═══ Material for this exercise

(* ===== verification/SyncClient.v ===== *)
(** * The synchronous client ([src/src/MQTTClient.c])

    The calls of the synchronous API as an application without callbacks makes them: no
    thread reads in the background, and a call that waits reads packets itself, one turn of
    [MQTTClient_cycle] after the other, until its answer or its time-out comes.

    The loops of the waits have fuel; [None] is a wait that is not over when it runs out. *)

From S2P Require Import Prelude.
From S2P Require Import Utf8.
From S2P Require Import Wire.
From S2P Require Import Properties.
From S2P Require Import LinkedList.
From S2P Require Import Clients.
From S2P Require Import Packet.
From S2P Require Import State.
From S2P Require Import Store.
From S2P Require Import Persistence.
From S2P Require Import PacketIO.
From S2P Require Import Protocol.
From S2P Require Import Session.
From S2P Require Import Base64.
From S2P Require Import Outgoing.
From Stdlib Require Import ZArith Lia List Ascii String.
From stdpp Require Import base numbers list gmap.

Open Scope Z_scope.

Module SyncClient.
Import Utf8 Wire Properties Clients Packet State Store Persistence PacketIO Protocol Session Base64 Outgoing.

Definition MQTTCLIENT_NULL_PARAMETER : Z := -6.
Definition MQTTCLIENT_BAD_STRUCTURE : Z := -8.
Definition MQTTCLIENT_BAD_QOS : Z := -9.
Definition MQTTCLIENT_BAD_MQTT_VERSION : Z := -11.
Definition MQTTCLIENT_BAD_MQTT_OPTION : Z := -15.
Definition MQTTCLIENT_WRONG_MQTT_VERSION : Z := -16.
Definition MQTTCLIENT_0_LEN_WILL_TOPIC : Z := -17.
Definition MQTT_BAD_SUBSCRIBE : Z := 128.
Definition MQTTVERSION_DEFAULT : Z := 0.

(** [Socket_getReadySocket] waits at most a time in milliseconds for the socket of the
    client, and returns it, or 0, or an error; [SocketBuffer_getWrite] is whether a write is
    pending. *)
Class Poller (N : Type) := {
  getReadySocket : Z -> Z -> N -> Z * N;
  getWrite : Z -> N -> bool
}.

══════

Starting from the data above, filter for lines with "that" and copy each one.

    thread reads in the background, and a call that waits reads packets itself, one turn of
    The loops of the waits have fuel; [None] is a wait that is not over when it runs out. *)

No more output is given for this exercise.